BY Helen Kay | Monday 16 September 2024
Research and treatment for cancer, dementia and heart disease is set to take a huge step forward after the long-awaited handover of a £9m molecular imaging facility at Castle Hill Hospital in East Yorkshire.
This new research centre complements the existing PET CT scanning centre which has been operating for the last nine years. There are ongoing plans for further development to improve medical services in Hull and the Daisy Appeal is looking to secure new funding of £2.8m for the digital scanner within the next year.
Prof Nick Stafford, a former professor of head and neck surgery, founded the Daisy Appeal in 2000. He remains chair of the charity which created a partnership between the Hull University Teaching Hospitals NHS Trust and the University of Hull.
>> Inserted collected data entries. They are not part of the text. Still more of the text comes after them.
Fixpoint pos_bytes (p : positive) : list Z :=
  match p with xH => [] | xO p => 0%Z :: pos_bytes p | xI p => 1%Z :: pos_bytes p end.
Fixpoint bytes_pos (l : list Z) : option positive :=
  match l with
  | [] => Some xH
  | 0%Z :: l => xO <$> bytes_pos l
  | 1%Z :: l => xI <$> bytes_pos l
  | _ => None
  end.
Lemma bytes_pos_bytes p : bytes_pos (pos_bytes p) = Some p.
Proof. induction p as [p IH|p IH|]; simpl; rewrite ?IH; done. Qed.

Definition to_tuple (rb : RecoveryBlock) := (rb_g2 rb, rb_g3 rb, rb_position rb).
Definition of_tuple (t : option (list (label * Z)) * option (list label * list Z) * Z) :=
  mkRecoveryBlock t.1.1 t.1.2 t.2.

Definition wire_check (rb : RecoveryBlock) : bool :=
  match rb_g2 rb with
  | Some slots => bool_decide (slots ≠ [] ∧ Forall (λ x, 0 <= x.2)%Z slots)
  | None => true
  end &&
  match rb_g3 rb with
  | Some (layout, slots) => bool_decide (layout ≠ [] ∧ slots ≠ [] ∧ Forall (λ x, 0 <= x)%Z slots)
  | None => true
  end && (-1 <=? rb_position rb)%Z.
Lemma wire_check_valid rb : wire_check rb = true ↔ wire_valid rb.
Proof.
  unfold wire_check. rewrite !andb_true_iff, Z.leb_le. split.
  - intros [[H2 H3] Hp]. split; [intros slots Hs|intros layout slots Hs|done].
    + rewrite Hs in H2. by apply bool_decide_eq_true in H2.
    + rewrite Hs in H3. by apply bool_decide_eq_true in H3.
  - intros [H2 H3 Hp]. split_and!; [| |done].
    + destruct (rb_g2 rb) as [slots|]; [|done]. by apply bool_decide_eq_true, H2.
    + destruct (rb_g3 rb) as [[layout slots]|]; [|done]. by apply bool_decide_eq_true, H3.
Qed.

Definition encode (rb : RecoveryBlock) : list Z := pos_bytes (countable.encode (to_tuple rb)).
Definition decode (payload : list Z) : result RecoveryBlock :=
  match bytes_pos payload ≫= countable.decode with
  | Some t => if wire_check (of_tuple t) then Ret (of_tuple t) else Raise (DecodeError "validation")
  | None => Raise (DecodeError "malformed")
  end.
Stafford said: “We currently carry out 4,500 scans every year in the Jack Brignall Centre but the scanner is at capacity. We are looking to upgrade it to a digital device capable of getting through 7,500 scans per year, but new technology does not come cheap.”
The Daisy Appeal has raised £23m since it launched, and has been central to the £8m Daisy Appeal Medical Research Centre, which opened in 2008, and the £4.5m Jack Brignall PET-CT Scanning Centre that followed in 2014.
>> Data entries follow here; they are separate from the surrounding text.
(* ===== verification/Transfer.v ===== *)
(** * Registered memory and NIXL transfers

    The transfer half of [src/src/kvcr/runtime/progress.py]: resolving a memory
    reference to its registration ([_resolve_region]), the prepared descriptor grids
    ([prepare_memory], [_prepared_indices]) and the life of a transfer handle
    ([submit_transfer], [poll_transfer], [_release_transfer]); with the registration
    checks of [src/src/kvcr/runtime/core.py].  The NIXL agent is outside the
    repository: its answers are arguments. *)

From Stdlib Require Import ZArith Lia.
From S2P Require Import Prelude PyFloat Types Layout State.

(** ** Registrations *)

(** [RegionDescriptor] of [src/src/kvcr/types.py]. *)
Record RegionDescriptor := mkRegion {
  rd_mem_type : string;
  rd_device_Id : Z;
  rd_addr : Z;
  rd_stride : Z;
  rd_count : Z;
  rd_size : Z;
  rd_label : label }.
#[export] Instance RegionDescriptor_eq_dec : EqDecision RegionDescriptor.
Proof. solve_decision. Defined.

(** The framework's and KVCR's registrations by name, in dict order. *)
Definition RegionMaps : Type := list (string * RegionDescriptor) * list (string * RegionDescriptor).

(** [dict.get] *)
Fixpoint assoc {A} (k : string) (l : list (string * A)) : option A :=
  match l with [] => None | (k', a) :: l => if decide (k' = k) then Some a else assoc k l end.

(** [region.stride or region.size] *)
Definition pitch (r : RegionDescriptor) : Z := if decide (rd_stride r = 0%Z) then rd_size r else rd_stride r.

Definition uint64_max : Z := (2 ^ 64 - 1)%Z.
Definition in_range (minimum v : Z) : bool := (minimum <=? v)%Z && (v <=? uint64_max)%Z.

(** One turn of [_validate_memory_regions]; [counts] is the elements seen per type. *)
Definition validate_region (counts : gmap string Z) (region : RegionDescriptor) : result (gmap string Z) :=
  if negb (in_range 0 (rd_addr region) && in_range 1 (rd_size region) &&
           in_range 0 (rd_device_Id region) && in_range 0 (rd_stride region) &&
           in_range 1 (rd_count region))
  then Raise (ValueError "registration must be in uint64 range")
  else if decide (rd_stride region ≠ 0 ∧ rd_stride region < rd_size region)%Z
  then Raise (ValueError "registration stride must be zero or at least size")
  else if decide (rd_addr region + (rd_size region + (rd_count region - 1) * pitch region) > uint64_max)%Z
  then Raise (ValueError "registration extent exceeds uint64 address range")
  else if decide (rd_mem_type region = "")
  then Raise (ValueError "registration memory type must be a non-empty string")
  else
    let '(_, separator, part) := partition_colon (rd_label region) in
    if separator && bool_decide (part = "")
    then Raise (ValueError "registration name must be a pool or pool:part string")
    else
      let n := (default 0 (counts !! rd_mem_type region) + rd_count region)%Z in
      if decide (n > 2 ^ 31)%Z then Raise (ValueError "registration indices exceed int32 range")
      else Ret (<[rd_mem_type region := n]> counts).
Fixpoint validate_memory_regions (counts : gmap string Z) (regions : list RegionDescriptor)
    : result (gmap string Z) :=
  match regions with
  | [] => Ret counts
  | region :: regions => counts ← validate_region counts region; validate_memory_regions counts regions
  end.

Definition resolve_region (ref : TransferRef) (regions : RegionMaps) (agent_name : string)
    : result RegionDescriptor :=
  if decide (tr_end_point ref ≠ agent_name)
  then Raise (ValueError "memory reference has the wrong owning agent")
  else
    let '(framework, kvcr) := regions in
    let region :=
      if tr_framework ref then
        match assoc (tr_label ref) framework with
        | Some region => Some region
        | None => if has_colon (tr_label ref)
                  then assoc (pool_of (tr_label ref) +:+ ":*") framework else None
        end
      else assoc (pool_of (tr_label ref)) kvcr in
    match region with
    | None => Raise (ValueError "no registration")
    | Some region =>
        if decide (0 <= tr_element_index ref < rd_count region)%Z then Ret region
        else Raise (ValueError "memory reference element_index is outside its region")
    end.

(** [_address_descriptor] of core.py: the memory of one element. *)
Definition element (region : RegionDescriptor) (i : Z) : MemDescriptor :=
  mkMemDescriptor (rd_mem_type region) (rd_addr region + i * pitch region)%Z (rd_size region)
    (rd_device_Id region).
Definition address_descriptor (regions : RegionMaps) (agent_name : string) (ref : TransferRef)
    : result MemDescriptor :=
  region ← resolve_region ref regions agent_name;
  mret (element region (tr_element_index ref)).

(** ** Prepared grids *)

(** The registrations of one memory type, framework first, as [prepare_memory] lays
    them out. *)
Definition grid_entries (regions : RegionMaps) (mem_type : string) : list (bool * RegionDescriptor) :=
  filter (λ e, rd_mem_type e.2 = mem_type)
    (((λ kr, (true, kr.2)) <$> regions.1) ++ ((λ kr, (false, kr.2)) <$> regions.2)).

(** The two offset dicts of a grid: a registration's first row. *)
Definition Offsets : Type := gmap (bool * label) Z.
Fixpoint grid_offsets (offset : Z) (entries : list (bool * RegionDescriptor)) (offsets : Offsets) : Offsets :=
  match entries with
  | [] => offsets
  | (framework, region) :: entries =>
      grid_offsets (offset + rd_count region) entries (<[(framework, rd_label region) := offset]> offsets)
  end.

(** The rows NIXL expands a grid to: every element of every registration in turn. *)
Definition region_rows (region : RegionDescriptor) : list MemDescriptor :=
  element region <$> seqZ 0 (rd_count region).
Definition grid_rows (entries : list (bool * RegionDescriptor)) : list MemDescriptor :=
  entries ≫= λ e, region_rows e.2.

(** The transfers a progress thread owns. *)
Record TransferState := mkTransfer {
  x_handle : Z;
  x_remote : string;
  x_outcome : option bool }.

Record Prog := mkProg {
  g_prepared : gmap string (gmap string (Z * Offsets));
  g_catalogs : gmap string (string * RegionMaps);
  g_transfers : gmap Z TransferState;
  g_disconnected : gset string;
  g_next_transfer_id : Z }.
At a ceremony to mark the occasion Prof Pat Price, an internationally renowned expert in cancer research, said the significance of the new molecular imaging research centre (MIRC) is underlined by data which shows more must be done to develop a much-needed national cancer recovery plan for the UK.
Prof Pat Price said: “What is happening in Hull with the new MIRC and the Jack Brignall Centre is fantastic but now we need this push in terms of fundraising to show people what we can do.
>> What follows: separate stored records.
(* ===== verification/DiskProps.v ===== *)
(** * What the file-backed tier guarantees

    Over every sequence of its operations: slots are never shared, claimed blocks stay and
    transfers touch only their own blocks; file ranges of different slots are disjoint;
    recovered slots are adopted exactly or refused. *)

From Stdlib Require Import ZArith Lia.
From S2P Require Import Prelude PyFloat Types PolicyRuntime Layout State CoreBase Pools PoolsInv PoolsAdmit PoolsProps Transfer Disk DiskInv DiskOps DiskMoves DiskThm DiskRun.

(** ** Every sequence of operations *)

Section Running.
Context (E : Env) (resume : M St unit) (complete_fill : list BlockKey → bool → M St unit)
  `{!DiskFriendly E resume complete_fill} (regions : RegionMaps) (progress_failure : St → option exn).

(** The core's calls into the tier, in any order; between them the rest of the core runs. *)
Inductive disk_step : St → St → Prop :=
  | ds_resolve meta source decision deadline s :
      disk_step s (resolve_eviction E resume regions progress_failure meta source decision deadline s).2
  | ds_read kind op_handle blocks deadline s : kind ≠ KStore →
      disk_step s (start_read E regions progress_failure kind op_handle blocks deadline s).2
  | ds_poll item s : same_object item s →
      disk_step s (poll_item E resume complete_fill item s).2
  | ds_rank key s : disk_step s (disk_make_evictable E key s).2
  | ds_resume s : disk_step s (resume s).2
  | ds_rest s s' : same_disk s s' → disk_step s s'.

Lemma wp_snd {A} (m : M St A) (P : St → Prop) s : wp m (λ _, P) (λ _, P) s → P (m s).2.
Proof. unfold wp. by destruct (m s) as [[a|e] s']. Qed.
Lemma preserves_snd {A} (m : M St A) (P : St → Prop) s : preserves P m → P s → P (m s).2.
Proof. intros Hm Hs. apply wp_snd. by apply Hm. Qed.
Lemma disk_step_inv s s' : dext E hand0 s → disk_step s s' → dext E hand0 s'.
Proof.
  intros Hd Hs. revert Hd.
  destruct Hs as [meta source decision deadline t|kind op_handle blocks deadline t Hk|item t Hs|key t|t|t t' Hv];
    intros Hd.
  - eapply preserves_snd; [|done]. by apply (friendly_resolve_eviction E resume complete_fill).
  - eapply preserves_snd; [|done]. by apply friendly_start_read.
  - apply wp_snd. by eapply wp_poll_item.
  - eapply preserves_snd; [|done]. by eapply friendly_rank.
  - eapply preserves_snd; [|done]. by apply (resume_friendly (complete_fill:=complete_fill)).
  - by eapply dext_same.
Qed.

(** A core whose tier has just been constructed. *)
Record fresh_disk (page_size : Z) (config : G3Config) (s : St) : Prop := {
  fd_init : disk_init page_size config (env_g3_slot_size E) = Ret (env_g3_bytes_per_file E, s_g3 s);
  fd_files : length (env_g3_fds E) = length (c_paths config);
  fd_records : s_records s = ∅;
  fd_res : s_g3res s = ∅ }.
Lemma fresh_dinv page_size config s : fresh_disk page_size config s →
  dinv E hand0 s ∧ (0 < env_g3_slot_size E)%Z.
Proof.
  intros [Hi Hf Hrec Hres]. unfold disk_init in Hi.
  case_decide; [done|]. case_decide; [done|]. case_decide as Hslot; [done|]. case_decide; [done|].
  case_decide; [done|]. injection Hi as Hb Hg.
  assert (0 < env_g3_slot_size E)%Z by lia. split; [|done].
  assert (down s = ∅) as Hd by (unfold down; rewrite Hrec; apply omap_empty).
  split; rewrite ?Hd, ?Hres, <- ?Hg; simpl.
  - split; simpl; try done; try (intros; set_solver); constructor.
  - unfold disk_slots_inv, total_slots, homes. simpl. rewrite app_nil_r, Hf, <- Hb.
    by rewrite Z.mul_assoc, Z.div_mul, Z.mul_comm by lia.
  - split; simpl; [apply queue_wf_init| | |].
    + intros k. rewrite lookup_empty. by intros [? ?].
    + set_solver.
    + unfold queued. by rewrite map_zip_with_empty_l.
  - split; [intros; set_solver|]. intros k gid g. by rewrite lookup_empty.
  - intros id op. by rewrite lookup_empty.
Qed.

(** Every block with slots on disk: resident, or being stored. *)
Definition disk_blocks (s : St) : list (BlockKey * nat) :=
  homes (down s) (op_list (g3_active (s_g3 s)) ≫= go_reservations).

(** C16: Over every sequence of stores, fills, deliveries, completions and evictions of a newly
    opened tier, whatever local DRAM, the policy and the clock do: no slot is both free and
    used, or used by two blocks, and every slot is one of the files'; a block being read is
    still resident; and the file ranges an operation hands to NIXL are those of the blocks it
    reserved or claimed. *)
Theorem disk_slots_never_shared page_size config s0 s :
  fresh_disk page_size config s0 → rtc disk_step s0 s →
  let slots := g3_free (s_g3 s) ++ slots_at (s_g3res s) (disk_blocks s) in
  NoDup slots ∧ Forall (λ slot, 0 <= slot < total_slots E)%Z slots ∧
  ∀ op_id op, g3_active (s_g3 s) !! op_id = Some op → op_fits E (s_g3res s) op ∧
    ∀ key gid, (key, gid) ∈ go_claims op → down s !! key = Some gid.
Proof.
  intros Hf Hr. destruct (fresh_dinv _ _ _ Hf) as [H0 _]. apply dext_intro in H0.
  assert (dext E hand0 s) as [l Hd].
  { clear Hf. induction Hr as [|x y z Hxy _ IH]; [done|]. by eapply IH, disk_step_inv. }
  pose proof (di_slots _ _ _ Hd) as Hs. unfold disk_slots_inv in Hs.
  assert (g3_free (s_g3 s) ++ slots_at (s_g3res s) (disk_blocks s) ⊆+ seqZ 0 (total_slots E)) as Hsub.
  { rewrite <- Hs. apply submseteq_skips_l. unfold disk_blocks, homes, reserved.
    rewrite app_assoc, !slots_at_app, <- !app_assoc. apply submseteq_skips_l, submseteq_inserts_r.
    done. }
  split_and!.
  - eapply submseteq_NoDup; [exact Hsub|]. apply NoDup_seqZ.
  - eapply submseteq_Forall; [exact Hsub|]. apply list.Forall_forall. intros x. rewrite elem_of_seqZ. lia.
  - intros id op Hop. destruct (di_ops _ _ _ Hd _ _ Hop) as [_ Hfit]. split; [done|].
    intros key gid Hin. apply (hl_own _ _ _ (di_hold _ _ _ Hd)). apply elem_of_app. left.
    apply list_elem_of_bind. exists op. split; [done|]. apply list_elem_of_fmap.
    exists (id, op). split; [done|]. by apply elem_of_map_to_list.
Qed.
End Running.

(** ** Slots and file ranges *)

(** The file ranges of different slots never overlap, and every slot's range lies inside one
    of the files. *)
Theorem file_ranges_disjoint E page_size config g3 bytes slot slot' :
  disk_init page_size config (env_g3_slot_size E) = Ret (bytes, g3) →
  env_g3_bytes_per_file E = bytes → length (env_g3_fds E) = length (c_paths config) →
  NoDup (env_g3_fds E) → slot ∈ g3_free g3 → slot' ∈ g3_free g3 → slot ≠ slot' →
  let d := file_descriptor E slot in
  let d' := file_descriptor E slot' in
  (md_device d ∈ env_g3_fds E ∧ 0 <= md_addr d ∧ md_addr d + md_size d <= bytes)%Z ∧
  (md_device d ≠ md_device d' ∨ md_addr d + md_size d <= md_addr d' ∨ md_addr d' + md_size d' <= md_addr d)%Z.
Proof.
  intros Hi Hb Hf Hnd Hin Hin' Hne. unfold disk_init in Hi.
  case_decide; [done|]. case_decide; [done|]. case_decide as Hslot; [done|]. case_decide; [done|].
  case_decide; [done|]. injection Hi as Hbytes Hg. rewrite <- Hg in Hin, Hin'. simpl in Hin, Hin'.
  apply elem_of_seqZ in Hin, Hin'. rewrite <- Hf in Hin, Hin'.
  set (n := Z.of_nat (length (env_g3_fds E))) in *. set (k := (c_capacity_bytes_per_file config / _)%Z) in *.
  assert (0 < n)%Z by nia. set (size := env_g3_slot_size E) in *. assert (0 < size)%Z by lia.
  unfold file_descriptor. fold n size. simpl.
  assert (∀ x, 0 <= x < 0 + k * n → ∃ fd, env_g3_fds E !! Z.to_nat (x mod n) = Some fd ∧
    0 <= x / n < k)%Z as Hfd.
  { intros x Hx. pose proof (Z.mod_pos_bound x n ltac:(lia)).
    destruct (lookup_lt_is_Some_2 (env_g3_fds E) (Z.to_nat (x mod n))) as [fd Hfd]; [lia|].
    exists fd. split; [done|]. split; [apply Z.div_pos; lia|]. apply Z.div_lt_upper_bound; nia. }
  destruct (Hfd slot Hin) as (fd & Hx & Hq), (Hfd slot' Hin') as (fd' & Hx' & Hq').
  rewrite Hx, Hx'. simpl. split; [split; [by eapply list_elem_of_lookup_2|nia]|].
  destruct (decide (fd = fd')) as [<-|]; [right|by left].
  pose proof (NoDup_lookup _ _ _ _ Hnd Hx Hx') as Heq.
  pose proof (Z.mod_pos_bound slot n ltac:(lia)). pose proof (Z.mod_pos_bound slot' n ltac:(lia)).
  assert (slot mod n = slot' mod n)%Z as Hm by lia.
  pose proof (Z.div_mod slot n ltac:(lia)). pose proof (Z.div_mod slot' n ltac:(lia)).
  assert (slot / n ≠ slot' / n)%Z by (intros Hd; apply Hne; lia). nia.
Qed.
“We need more capacity in diagnostic imaging otherwise cancer patients in the area are just going to have to wait longer. This will save lives.”
Work on the MIRC commenced in 2018 with completion due in 2021 but construction, complications and equipment delays caused by the impact of Covid have pushed the project back.
Having taken delivery of the facility, Prof Stafford said work will now begin on the commissioning and licensing procedures, with radiotracer production on course to start in the next two months and the cyclotron operational in about six months.